= Beginning of Section =

Lemma one_new id id' :
  cs_controls cs !! id = None → cs_controls cs !! id' = None →
  is_Some (cs_controls cs' !! id) → is_Some (cs_controls cs' !! id') → id = id'.
Proof.
  intros Hn Hn' Hs Hs'. destruct Hs as [c Hc], Hs' as [c' Hc'].
  destruct Hstep as [id0 c0 c1 Hrow Hm|c0 old h He Had Ha Hsc Hl Hg Hid Hr Hdes Hops controls Hctl
    | | | | | | |]; simpl in Hc, Hc'; try congruence.
  - exfalso. destruct (decide (id = id0)) as [->|Hne]; [congruence|].
    rewrite lookup_insert_ne in Hc by done. congruence.
  - assert (∀ i x, cs_controls cs !! i = None → <[cc_operation_id c0 := c0]> controls !! i = Some x →
              i = cc_operation_id c0) as Hnew; [|by rewrite (Hnew _ _ Hn Hc), (Hnew _ _ Hn' Hc')].
    intros i x Hi Hx. destruct (decide (i = cc_operation_id c0)) as [|Hne]; [done|].
    rewrite lookup_insert_ne in Hx by done. pose proof (ad_old _ _ _ Had) as Hold.
    destruct old as [o|]; [|congruence]. destruct (cc_terminal (cc_state o)); [congruence|].
    destruct Hctl as (rev & _ & ->). destruct Hold as [Hrow _].
    rewrite lookup_insert_ne in Hx; congruence.
Qed.

(** The lifecycle changes only when no head is left. *)
Lemma same_lifecycle :
  app_lifecycle_id (cs_app cs') = app_lifecycle_id (cs_app cs)
  ∨ cs_intents cs' = cs_intents cs ∧ cs_intents cs !! Dev = None ∧ cs_intents cs !! Prod = None
    ∧ cs_controls cs' = cs_controls cs.
Proof.
  destruct Hstep as [| | | |st [[_ Hl] _ _ _]| | | |]; simpl; auto.
Qed.

Lemma step_keyed : keyed cs'.
Proof using Hok Hstep.
  intros id c' Hc'. destruct (control_from_later _ _ _ (step_control _ _ _ _ _ Hstep Hc')) as [(c & Hc & [Hi])|(_ & _ & -> & _)].
  - pose proof (lk_keyed _ Hok _ _ Hc). unfold cc_identity in Hi. congruence.
  - done.
Qed.

Lemma step_ops : keyed_ops (cs_ops cs') ∧ live_own (cs_store cs').
Proof using Hok Hstep.
  pose proof (lk_ops _ Hok) as [Hk Ho]. split.
  - intros id o' Ho'. destruct (step_operation _ _ _ _ _ Hstep Ho') as [o Hrow (-> & _) _ _|]; [by apply Hk|done].
  - pose proof (lk_app _ Hok) as Happ.
    destruct Hstep as [| | | |st [_ _ _ Hb]| | | |a rows Ha Hsl Hsl' _ _ _]; simpl; auto.
    intros id o Hrow Hap Hl. simpl in *. exfalso.
    specialize (Ho _ _ Hrow (Happ _ _ Hrow) Hl). unfold cs_app in Hsl. by rewrite Hsl in Ho.
Qed.

Lemma step_app id o : cs_ops cs' !! id = Some o → op_app_id o = app_id (cs_app cs').
Proof using Hok Hstep.
  intros Ho. rewrite (kp_app _ _ (step_keeps _ _ _ Hstep)).
  destruct (step_operation _ _ _ _ _ Hstep Ho) as [o0 Hrow (_ & -> & _) _ _|]; [|done].
  by eapply lk_app.
Qed.

Lemma step_apart id : is_Some (cs_controls cs' !! id) → cs_ops cs' !! id = None.
Proof using Hok Hstep.
  intros [c' Hc']. destruct (step_control _ _ _ _ _ Hstep Hc') as [Hrow|c Hrow _|c rev Hrow _ _ _ _|old Hn Ho _ _];
    try (apply (kp_apart _ _ (step_keeps _ _ _ Hstep)); [|apply (lk_apart _ Hok)]; by rewrite Hrow).
  destruct one_side as [Heq|Heq]; [congruence|]. unfold cs_ops in *. by rewrite Heq.
Qed.

Lemma step_unique id c id' c' :
  cs_controls cs' !! id = Some c → cs_controls cs' !! id' = Some c' → cc_scope c = cc_scope c' →
  cc_request_id c = cc_request_id c' ∨ cc_generation c = cc_generation c' → id = id'.
Proof using Hok Hstep.
  intros Hc Hc' Hs Hr.
  assert (∀ i x y old, cs_controls cs !! i = Some x → admits cs y old → cc_scope x = cc_scope y →
    cc_request_id x = cc_request_id y ∨ cc_generation x = cc_generation y → False) as Hold.
  { intros i x y old Hx Had Hsc Hrg. destruct (ad_unique _ _ _ Had _ _ Hx) as [Hq Hg]; [|done|naive_solver lia].
    rewrite (co_app _ _ (lk_control _ Hok _ _ Hx)). by destruct (ad_app _ _ _ Had) as [-> _]. }
  pose proof (control_from_later _ _ _ (step_control _ _ _ _ _ Hstep Hc)) as Hf.
  pose proof (control_from_later _ _ _ (step_control _ _ _ _ _ Hstep Hc')) as Hf'.
  destruct Hf as [(d & Hd & [Hi])|(Hn & _ & _ & old & Had)], Hf' as [(d' & Hd' & [Hi'])|(Hn' & _ & _ & old' & Had')].
  - unfold cc_identity in *. eapply (lk_unique _ Hok); [done|done|congruence|].
    destruct Hr; [left|right]; congruence.
  - exfalso. unfold cc_identity in Hi. eapply (Hold id d); [done|exact Had'|congruence|].
    destruct Hr; [left|right]; congruence.
  - exfalso. unfold cc_identity in Hi'. eapply (Hold id' d'); [done|exact Had|congruence|].
    destruct Hr; [left|right]; congruence.
  - eapply one_new; eauto.
Qed.
(** ** Receipts *)

Definition credentials (value : string) : result CredentialApplicationState UserAppStoreError :=
  if bool_decide (value = "captured") then Ok CredCaptured
  else if bool_decide (value = "applying") then Ok CredApplying
  else if bool_decide (value = "applied") then Ok CredApplied
  else if bool_decide (value = "failed") then Ok CredFailed
  else if bool_decide (value = "unknown") then Ok CredUnknown
  else Err (InvalidOperation "Unknown persisted credential state").
Definition credential_name (value : CredentialApplicationState) : string :=
  match value with
  | CredCaptured => "captured" | CredApplying => "applying" | CredApplied => "applied"
  | CredFailed => "failed" | CredUnknown => "unknown"
  end.
Definition business (value : string) : result BusinessStartupState UserAppStoreError :=
  if bool_decide (value = "not_started") then Ok BusNotStarted
  else if bool_decide (value = "starting") then Ok BusStarting
  else if bool_decide (value = "ready") then Ok BusReady
  else if bool_decide (value = "failed") then Ok BusFailed
  else if bool_decide (value = "unknown") then Ok BusUnknown
  else Err (InvalidOperation "Unknown persisted business state").
Definition business_name (value : BusinessStartupState) : string :=
  match value with
  | BusNotStarted => "not_started" | BusStarting => "starting" | BusReady => "ready"
  | BusFailed => "failed" | BusUnknown => "unknown"
  end.

Definition receipt (cf : ConfigStore) (o : UserAppOperationRecord)
    : result (option OperationConfig) UserAppStoreError :=
  let row := cf_receipts cf !! op_operation_id o in
  let? _ := ensure (match row with
                    | Some r =>
                        bool_decide (oc_app_id r = op_app_id o)
                        && bool_decide (oc_lifecycle_id r = op_lifecycle_id o)
                        && bool_decide (oc_scope r = op_scope o)
                        && (1 <=? oc_config_version r)%Z
                        && Bool.eqb (is_some (oc_physical_uid r)) (is_some (oc_deployment_generation r))
                    | None => true
                    end) (InvalidOperation "Runtime configuration receipt identity mismatch") in
  Ok row.

Definition verify_version_credentials (cf : ConfigStore) (o : UserAppOperationRecord) (version : Z)
    (pg : StartPgCredential) : result unit UserAppStoreError :=
  let? _ := environment (op_scope o) in
  let? row := ok_or (cf_versions cf !! ((op_app_id o, op_lifecycle_id o, op_scope o), version))
                (InvalidOperation "Deployment configuration version is missing") in
  ensure ((cv_payload_version row =? 1)%Z && bool_decide (cv_pg_username row = pg_username pg)
          && bool_decide (cv_pg_password row = pg_password pg))
    (InvalidOperation "Explicit deployment credentials differ from the saved configuration").
Section save.
Context (cf : ConfigStore) (key : ConfigKey) (request : SaveRuntimeConfigurationRequest).
Hypothesis cf_ok : config_ok cf.
Local Abbreviation previous := (cf_heads cf !! key).
Local Abbreviation v := (revision_of previous + 1)%Z.
Local Abbreviation cf' := (add_version key request cf).

Lemma previous_saved h : previous = Some h → cg_saved_version h = cg_revision h.
Proof. intros Hp. by destruct (ch_saved _ _ _ (fo_heads _ cf_ok _ _ Hp)). Qed.
Lemma version_positive : (1 ≤ v)%Z.
Proof.
  destruct previous as [h|] eqn:Hp; simpl; [|lia].
  destruct (ch_saved _ _ _ (fo_heads _ cf_ok _ _ Hp)). lia.
Qed.

(** The head of a list only grows. *)
Lemma saved_grows k h : cf_heads cf !! k = Some h → ∃ h', cf_heads cf' !! k = Some h'
  ∧ (cg_saved_version h ≤ cg_saved_version h')%Z ∧ cg_applied_version h' = cg_applied_version h
  ∧ cg_applying_operation_id h' = cg_applying_operation_id h
  ∧ cg_applying_version h' = cg_applying_version h.
Proof.
  intros Hk. unfold add_version. simpl. destruct (decide (k = key)) as [->|Hne].
  - pose proof (previous_saved _ Hk) as Hs. rewrite lookup_insert_eq.
    eexists. split; [done|]. rewrite Hk in *. simpl in *. split_and!; try done; lia.
  - rewrite lookup_insert_ne by done. exists h. by split_and!.
Qed.

Lemma saved_head_ok : (v ≤ i64_max)%Z → config_head_ok cf' key (saved_head previous v).
Proof.
  intros Hmax. pose proof version_positive as Hpos. split.
  - destruct (saved_head_numbers previous v) as [-> ->]. lia.
  - intros n. destruct previous as [h|] eqn:Hp; simpl; [|done]. intros Hn.
    apply (ch_applied _ _ _ (fo_heads _ cf_ok _ _ Hp)) in Hn. rewrite (previous_saved _ Hp) in Hn. lia.
  - intros n Hn. unfold add_version. simpl.
    rewrite (proj1 (saved_head_numbers previous v)) in Hn.
    destruct (decide (n = v)) as [->|Hnv]; [by rewrite lookup_insert_eq|].
    rewrite lookup_insert_ne by congruence. destruct previous as [h|] eqn:Hp; simpl in *; [|exfalso; lia].
    apply (ch_versions _ _ _ (fo_heads _ cf_ok _ _ Hp)). rewrite (previous_saved _ Hp). lia.
  - destruct previous as [h|] eqn:Hp; simpl; [|done].
    exact (ch_applying _ _ _ (fo_heads _ cf_ok _ _ Hp)).
Qed.

Lemma saved_row k n row : cf_versions cf' !! (k, n) = Some row →
  (k = key ∧ n = v ∧ cv_request_id row = sv_request_id request) ∨ cf_versions cf !! (k, n) = Some row.
Proof.
  intros Hrow. unfold add_version in Hrow. simpl in Hrow.
  apply lookup_insert_Some in Hrow as [[Heq <-]|[_ Hrow]]; [left; by simplify_eq|by right].
Qed.
(** A save, a deployment that captures it, a newer save, and a credential write
    under way. *)
Definition sample_first_save : FOp := FSave "app" Prod (sample_save "save-1" 0 "secret").
Definition sample_deploy : FOp :=
  FAdmit sample_deployment (Some sample_fingerprint) (Some (sample_pg "secret")) 1.
Definition sample_writing : list FOp :=
  [FCompute (BAdvance (sample_progress "op-1" 1 Running "claimed" JNull) None);
   FSave "app" Prod (sample_save "save-2" 1 "other");
   FBind (sample_context "op-1") 1 sample_container_target;
   FRecord (sample_context "op-1") 1 sample_container_target CredApplying BusNotStarted].
Definition sample_config_calls : list FOp := [sample_first_save; sample_deploy] ++ sample_writing.
#[local] Abbreviation sample_config ops := (frun ops (new_config_store (new_store sample_app))).

Lemma sample_config_runs : fresh_config_run sample_config_calls (new_config_store (new_store sample_app)).
Proof. refine (bool_decide_eq_true_1 _ _). by vm_compute. Qed.

(** The answer of a transaction that succeeded. *)
Definition result_ok {A E} (r : result A E) : option A := match r with Ok a => Some a | Err _ => None end.
Lemma result_ok_Some {A E} (r : result A E) a : result_ok r = Some a → r = Ok a.
Proof. destruct r; naive_solver. Qed.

= End of Section =

### Activity
Produce a word-for-word copy of everything above from the line holding "by eapply lk_app." down to the line holding "cc_request_id c = cc_request_id", with both of those lines kept.

### Solution for this task
  by eapply lk_app.
Qed.

Lemma step_apart id : is_Some (cs_controls cs' !! id) → cs_ops cs' !! id = None.
Proof using Hok Hstep.
  intros [c' Hc']. destruct (step_control _ _ _ _ _ Hstep Hc') as [Hrow|c Hrow _|c rev Hrow _ _ _ _|old Hn Ho _ _];
    try (apply (kp_apart _ _ (step_keeps _ _ _ Hstep)); [|apply (lk_apart _ Hok)]; by rewrite Hrow).
  destruct one_side as [Heq|Heq]; [congruence|]. unfold cs_ops in *. by rewrite Heq.
Qed.

Lemma step_unique id c id' c' :
  cs_controls cs' !! id = Some c → cs_controls cs' !! id' = Some c' → cc_scope c = cc_scope c' →
  cc_request_id c = cc_request_id c' ∨ cc_generation c = cc_generation c' → id = id'.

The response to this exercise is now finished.